Trasplante microbiota - Toni Gabaldón
Toni Gabaldón
ICREA research professor and head of the Comparative Genomics group at the Institute for Research in Biomedicine (IRB Barcelona) and the Barcelona Supercomputing Center (BSC-CNS).
These papers present a meta-analysis of several studies on the efficacy and safety of faecal microbiota transplantation in two indications: Clostridium difficile infection and irritable bowel disease (including ulcerative colitis or Crohn's disease). The methodology is correct for a meta-analysis, which considers data from several different studies. Even adding up all the studies considered, the sample size is moderate (500-600 persons) considering that the study cases are not homogeneous; therefore, more research is needed.

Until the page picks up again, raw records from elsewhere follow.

(** * Photini: image list and importer — a shallow embedding and its properties

    The development follows two source files of Photini,
    [src/photini/imagelist.py] (thumbnail widget, flow layout, image list
    and selection) and [src/photini/importer.py] (import sources, name
    mangler, importer pane).

    Conventions of the embedding.
    - Python [int] is [Z]; [//] and [%] are [Z.div] and [Z.modulo] (both
      round towards minus infinity for a positive divisor, as Python
      does) guarded by the [ZeroDivisionError] check.
    - A Python call that may raise returns a [result]; code that changes
      the object it belongs to is written in state passing style.
    - Widgets are modelled by the data the code reads and writes, the
      toolkit, the file system, the camera and the user by explicit
      arguments (oracles) or by fields of a world record.
    - Objects compared by identity (the [Image] widgets) carry an
      explicit identity. *)

From Stdlib Require Import ZArith QArith Qround List String Ascii Bool Lia.
From stdpp Require Import gmap strings list.
Import ListNotations.

#[local] Open Scope string_scope.
#[local] Open Scope Z_scope.

(** ** Python prelude *)

Module Py.

(** The exception classes that the modelled code can raise.
    [FileExistsError], [FileNotFoundError] and [NotADirectoryError] are the
    subclasses of [OSError] that [os.mkdir] raises; [shutil.copy2] raises
    [IsADirectoryError] and [shutil.SameFileError], subclasses of [OSError]
    as well. *)
Inductive exn : Type :=
| KeyError
| ValueError
| IndexError
| AttributeError
| TypeError
| ZeroDivisionError
| MemoryError
| OSError
| FileExistsError
| FileNotFoundError
| NotADirectoryError
| IsADirectoryError
| SameFileError
| OverflowError
| RuntimeError
| GPhoto2Error.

In the first case (C. difficile), it is observed that faecal transplantation leads to a greater remission of symptoms than with alternative treatments (antibiotics), at least in immunocompetent individuals. In the second case, the results are more uncertain and it is suggested that there may be a positive effect in ulcerative colitis, but the evidence is not considered proven. In both cases, the study of possible adverse effects - especially in immunocompromised individuals - would require longer and more extensive follow-up.

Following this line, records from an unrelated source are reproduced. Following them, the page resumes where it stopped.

(** X3 on a model with two layers and one block, and on a model whose block
    still has its hook points. *)
Lemma X3_src_block_errors_witness :
  factorized_src_nodes short_model = inl IndexError
  ∧ factorized_src_nodes (AT.__init__ (Plain one_layer_model) [])
    = inl AttributeError.
Proof.
  split.
  - apply (X3_src_block_errors short_model [3] eq_refl short_model_latents);
      [simpl; lia | reflexivity].
  - apply (X3_src_block_errors (AT.__init__ (Plain one_layer_model) []) []
             eq_refl (no_latents _) ltac:(simpl; lia)) with
      (blk := mkBlock (mkMLP (HookPoint "blocks.0.mlp.hook_post"))
                (HookPoint "blocks.0.hook_mlp_out")); [reflexivity|].
    intros sae. discriminate.
Defined.

(** X1 on the example model. *)
Lemma X1_src_closed_form_witness :
  ∃ srcs, factorized_src_nodes (example_model true false) = inr srcs
    ∧ size srcs = 11.
Proof.
  destruct (X1_src_closed_form (example_model true false) [3; 3] eq_refl
              (example_has_latents true false) eq_refl)
    as (srcs & so & gs & H1 & _ & _ & _ & _ & _ & H2 & _).
  exists srcs. by split.
Defined.

(** X2 on the example model without split Q/K/V input. *)
Lemma X2_dest_closed_form_witness :
  ∃ dests, factorized_dest_nodes (example_model false true) = inr dests
    ∧ size dests = 7.
Proof.
  destruct (X2_dest_closed_form (example_model false true) eq_refl)
    as (dests & do & gs & H1 & _ & _ & _ & _ & _ & H2 & _).
  exists dests. by split.
Defined.

(** ** Node names *)

Lemma app_sep_inj c s s' u u' :
  lacks c s → lacks c s' →
  s +:+ String c u = s' +:+ String c u' → s = s' ∧ u = u'.
Proof.
  revert s'. induction s as [|a s IH]; intros [|a' s'] Hs Hs' Heq;
    simpl in *.
  - by injection Heq as ->.
  - injection Heq as <- _. by destruct Hs' as [[] _].
  - injection Heq as -> _. by destruct Hs as [[] _].
  - injection Heq as -> Heq. destruct Hs as [_ Hs], Hs' as [_ Hs'].
    destruct (IH _ Hs Hs' Heq) as [-> ->]. done.
Qed.

Lemma pretty_N_go_lacks c x s :
  (∀ d, pretty_N_char d ≠ c) → lacks c s → lacks c (pretty_N_go x s).
Proof.
  intros Hc. revert s. induction (N.lt_wf_0 x) as [x _ IH]; intros s Hs.
  destruct (decide (x = 0)%N) as [->|Hx].
  - by rewrite pretty_N_go_0.
  - rewrite pretty_N_go_step by lia. apply IH.
    + apply N.div_lt; lia.
    + split; [apply Hc | done].
Qed.

Lemma fmt_lacks c n : (∀ d, pretty_N_char d ≠ c) → lacks c (fmt n).
Proof.
  intros Hc. unfold fmt, pretty, pretty_nat, pretty, pretty_N.
  destruct (decide (N.of_nat n = 0)%N).
  - split; [apply (Hc 0%N) | done].
  - by apply pretty_N_go_lacks.
Qed.

Lemma digit_not_dot d : pretty_N_char d ≠ "."%char.
Proof. unfold pretty_N_char. by repeat case_match. Qed.

Lemma digit_not_space d : pretty_N_char d ≠ " "%char.
Proof. unfold pretty_N_char. by repeat case_match. Qed.

Lemma fmt_inj m n : fmt m = fmt n → m = n.
Proof. apply (inj pretty). Qed.

Lemma attn_name_inj b h b' h' :
  "A" +:+ fmt b +:+ "." +:+ fmt h = "A" +:+ fmt b' +:+ "." +:+ fmt h' →
  b = b' ∧ h = h'.
Proof.
  intros Heq. injection Heq as Heq.
  apply (app_sep_inj "."%char) in Heq as [Hb Hh];
    try (apply fmt_lacks, digit_not_dot).
  split; by apply fmt_inj.
Qed.

Lemma latent_name_inj b k b' k' :
  "MLP " +:+ fmt b +:+ " Latent " +:+ fmt k
  = "MLP " +:+ fmt b' +:+ " Latent " +:+ fmt k' →
  b = b' ∧ k = k'.
Proof.
  intros Heq. injection Heq as Heq.
  apply (app_sep_inj " "%char) in Heq as [Hb Hk];
    try (apply fmt_lacks, digit_not_space).
  injection Hk as Hk. split; by apply fmt_inj.
Qed.

Lemma src_tag_name_inj t t' : src_tag_name t = src_tag_name t' → t = t'.
Proof.
  destruct t, t'; simpl; intros Heq; try done; try discriminate Heq.
  - by apply attn_name_inj in Heq as [-> ->].
  - by apply latent_name_inj in Heq as [-> ->].
Qed.

Lemma dest_tag_name_inj t t' : dest_tag_name t = dest_tag_name t' → t = t'.
Proof.
  destruct t, t'; simpl; intros Heq; try done; try discriminate Heq.
  - by apply attn_name_inj in Heq as [-> ->].
  - injection Heq as Heq. by apply fmt_inj in Heq as ->.
Qed.

Lemma NoDup_fmap_inj {A B} (f : A → B) (l : list A) :
  (∀ x y, f x = f y → x = y) → NoDup l → NoDup (f <$> l).
Proof. intros Hf. apply (@NoDup_fmap_2 _ _ f Hf). Qed.

Lemma src_groups_names parallel heads latents b L i :
  name <$> flatten (src_groups parallel heads latents b L i)
  = src_tag_name <$> src_tags heads latents b.
Proof.
  revert b L i. induction latents as [|n latents IH]; intros b L i; [done|].
  cbn [src_groups src_tags]. rewrite flatten_cons, !fmap_app, IH.
  cbn [src_block_nodes fst snd]. rewrite <- !list_fmap_compose, <- app_assoc.
  reflexivity.
Qed.

Lemma dest_groups_names parallel heads n b L i :
  name <$> flatten (dest_groups parallel heads n b L i)
  = dest_tag_name <$> dest_tags heads n b.
Proof.
  revert b L i. induction n as [|n IH]; intros b L i; [done|].
  cbn [dest_groups dest_tags]. rewrite flatten_cons, !fmap_app, IH.
  cbn [dest_block_nodes fst snd]. rewrite <- !list_fmap_compose, <- app_assoc.
  reflexivity.
Qed.

Lemma src_tags_block heads latents b t :
  t ∈ src_tags heads latents b → t ≠ TStart ∧ b ≤ src_tag_block t.
Proof.
  revert b. induction latents as [|n latents IH]; intros b Ht;
    [by apply elem_of_nil in Ht|].
  cbn [src_tags] in Ht. rewrite !elem_of_app in Ht.
  destruct Ht as [Ht|[Ht|Ht]].
  - by apply list_elem_of_fmap in Ht as (h & -> & _).
  - by apply list_elem_of_fmap in Ht as (h & -> & _).
  - destruct (IH _ Ht). split; [done|lia].
Qed.

Lemma src_tags_NoDup heads latents b : NoDup (src_tags heads latents b).
Proof.
  revert b. induction latents as [|n latents IH]; intros b; [constructor|].
  cbn [src_tags]. apply NoDup_app. split_and!.
  - apply NoDup_fmap_inj; [by intros ?? [=] | apply NoDup_seq].
  - intros t Ht Ht'. apply list_elem_of_fmap in Ht as (h & -> & _).
    apply elem_of_app in Ht' as [Ht'|Ht'].
    + by apply list_elem_of_fmap in Ht' as (k & ? & _).
    + apply src_tags_block in Ht' as [_ Hb]. simpl in Hb. lia.
  - apply NoDup_app. split_and!.
    + apply NoDup_fmap_inj; [by intros ?? [=] | apply NoDup_seq].
    + intros t Ht Ht'. apply list_elem_of_fmap in Ht as (k & -> & _).
      apply src_tags_block in Ht' as [_ Hb]. simpl in Hb. lia.
    + apply IH.
Qed.

Lemma dest_tags_block heads n b t :
  t ∈ dest_tags heads n b → t ≠ DEnd ∧ b ≤ dest_tag_block t.
Proof.
  revert b. induction n as [|n IH]; intros b Ht;
    [by apply elem_of_nil in Ht|].
  cbn [dest_tags] in Ht. rewrite !elem_of_app in Ht.
  destruct Ht as [Ht|[Ht|Ht]].
  - by apply list_elem_of_fmap in Ht as (h & -> & _).
  - by apply list_elem_of_singleton in Ht as ->.
  - destruct (IH _ Ht). split; [done|lia].
Qed.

This type of treatment is increasingly reaching the clinic and these results are consistent with the findings of other studies. It may work in these types of disorders where there are no effective treatments, but there is a lot of inter-individual variability, both in terms of the donor of the faecal microbiome and the recipient. I believe these approaches will improve when we have a more detailed understanding of the interactions between the microbiome and our immune system. Surely the technique will evolve towards more selective transplants, no longer of an entire faecal microbiota, but of defined microbial communities, different according to the patient and the indication. To get there, we still have a long road of basic and applied research ahead of us.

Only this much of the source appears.